Mary Charleson’s story of Nancy


Nancy Daley was born in Magnetawan, Ontario on July 30, 1924. Although the population of Magnetawan briefly ballooned above 300 with the birth of her five siblings, it has remained solidly a “village”, relegated to a humble, yet proud small town status in rural Ontario about an hour south of North Bay. Her father, Tom Daley met his future wife one summer while delivering vegetables by canoe on Ahmic Lake. Nancy’s mother Lydia had ventured to Canada’s lake country from Pittsburg to take a summer job as help. At 16, she fell in love with both Tom and Canada. Together they built a family, a sawmill and hydroelectric business, and nurtured family connections that have remained strong to this day. While Nancy’s father Tom was a small town rural boy to the core, her mother Lydia, emigrated from Czechoslovakia to the United States with her family, following her father, a University professor. The threaded connection to Europe and close ties to family in the US was a strong influence on Nancy growing up. Cousins from Pennsylvania arrived each summer to spend time with the Daley’s in Magnetawan. The family home burst with activity, and at its nucleus was Nancy’s Mom Lydia, cooking, baking and singing. Nancy was one of three sisters and three brothers. Together the girls shared a bedroom, as did the boys.  She spent her summers canoeing and camping, and her winters playing hockey on the lake, skiing and tobogganing. Much of her formative years were during the 1930s, a time of economic hardship. It was an existence humble by today’s standards indeed, but to hear her describe it, it seemed she wanted for little. They were a close family, and continue to nurture those ties through regular phone calls across the miles between siblings.

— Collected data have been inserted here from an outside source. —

Definition BitmapBuilder_size (b : BitmapTableBuilder) : Z := zlength (bitmap_rows_ b).

(** The bytes of a region. *)
Fixpoint read_bytes (n : nat) (m : memory) (a : Z) : option (list Z) :=
  match n with
  | O => Some []
  | S n' => x ← m a; r ← read_bytes n' m (a + 1); Some (u8 x :: r)
  end.

Definition ContentEquals (m : memory) (lhs rhs : MemoryRegion) : option bool :=
  if negb (size_ lhs =? size_ rhs) then Some false
  else l ← read_bytes (Z.to_nat (size_ lhs)) m (pointer_ lhs); r ← read_bytes (Z.to_nat (size_ lhs)) m (pointer_ rhs);
       Some (bool_decide (l = r)).

Context (arena_alloc : memory -> Z -> memory * Z) (equal_range : list (Z * Z) -> Z -> list Z).

Fixpoint find_bitmap (m : memory) (rows : list MemoryRegion) (region : MemoryRegion) (candidates : list Z) : option (option Z) :=
  match candidates with
  | [] => Some None
  | i :: candidates =>
      row ← aread rows i; eq ← ContentEquals m region row;
      if (eq : bool) then Some (Some i) else find_bitmap m rows region candidates
  end.

Definition Bitmap_Dedup (m : memory) (b : BitmapTableBuilder) (bitmap num_bits : Z) : option (memory * BitmapTableBuilder * Z) :=
  let region := mkMemoryRegion bitmap (BitsToBytesRoundUp num_bits) in
  last ← (if num_bits =? 0 then Some true else LoadBit m (BitMemoryRegion_of region) (num_bits - 1));
  DCHECK last;
  padding ← LoadBits 64 m (BitMemoryRegion_of region) num_bits (size_in_bytes_bits region - num_bits);
  DCHECK (padding =? 0);
  bytes ← read_bytes (Z.to_nat (size_ region)) m (pointer_ region);
  let hash := FNVHash bytes in
  found ← find_bitmap m (bitmap_rows_ b) region (equal_range (bitmap_dedup_ b) hash);
  match found with
  | Some i => Some (m, b, i)
  | None =>
      let index := u32 (BitmapBuilder_size b) in
      let '(m, copy) := arena_alloc m (size_ region) in
      m ← move_bytes (Z.to_nat (size_ region)) m m (pointer_ region) copy;
      Some (m, mkBitmapBuilder (bitmap_rows_ b ++ [mkMemoryRegion copy (size_ region)])
                 (bitmap_dedup_ b ++ [(hash, index)]) (Z.max (max_num_bits_ b) num_bits), index)
  end.
(** ** The storage a location occupies

    Constants, registers and bytes of the stack frame. *)

Inductive cell := CConstant (c : Z) | CRegister (r : Z) | CFpuRegister (r : Z) | CStack (i : Z).

#[global] Instance cell_eq_dec : EqDecision cell.
Proof. solve_decision. Defined.

(** The cells of a place; [CStack i] stands here for the four bytes from [i]. *)
Definition cells (p : place) : list cell :=
  match p with
  | PConstant c => [CConstant c]
  | PStackSlot i => [CStack i]
  | PDoubleStackSlot i => [CStack i; CStack (i + 4)]
  | PSIMDStackSlot i => [CStack i; CStack (i + 4); CStack (i + 8); CStack (i + 12)]
  | PRegister r => [CRegister r]
  | PFpuRegister r => [CFpuRegister r]
  | PRegisterPair lo hi => [CRegister lo; CRegister hi]
  | PFpuRegisterPair lo hi => [CFpuRegister lo; CFpuRegister hi]
  | PUnallocated _ => []
  end.

Definition covers (w c : cell) : Prop :=
  match w, c with
  | CStack i, CStack b => i <= b < i + 4
  | _, _ => w = c
  end.

Definition occupies (p : place) (c : cell) : Prop := exists w, w ∈ cells p /\ covers w c.

Definition shares_storage (p q : place) : Prop := exists c, occupies p c /\ occupies q c.

(** Operands other than SIMD slots and unallocated locations; stack slots are
    word aligned, and the high word of a double slot has an index. *)
Definition operand (p : place) : bool :=
  match p with
  | PSIMDStackSlot _ | PUnallocated _ => false
  | PDoubleStackSlot i => (i mod 4 =? 0) && (i + 4 <? 2 ^ 59)
  | PStackSlot i => i mod 4 =? 0
  | _ => true
  end.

Nancy attended elementary school in Magnetawan, and high school in Burks Falls. She was a natural born teacher, and indeed this love became her life calling. She worked as a teacher in a one-room schoolhouse in Chapman Valley, and several other small rural schools, prior to actually receiving formal Teachers College training. For a brief period she ventured off to the big city of Toronto, receiving office training, and worked for IBM. But she returned to northern Ontario toward the end of the war, and reveled in the social aspects, as did many young women her age, of having air force men from afar visit town on their leaves from war. It was a surreal time filed with music, dance halls, and young adults teetering between the possibilities of death and having the time of their life.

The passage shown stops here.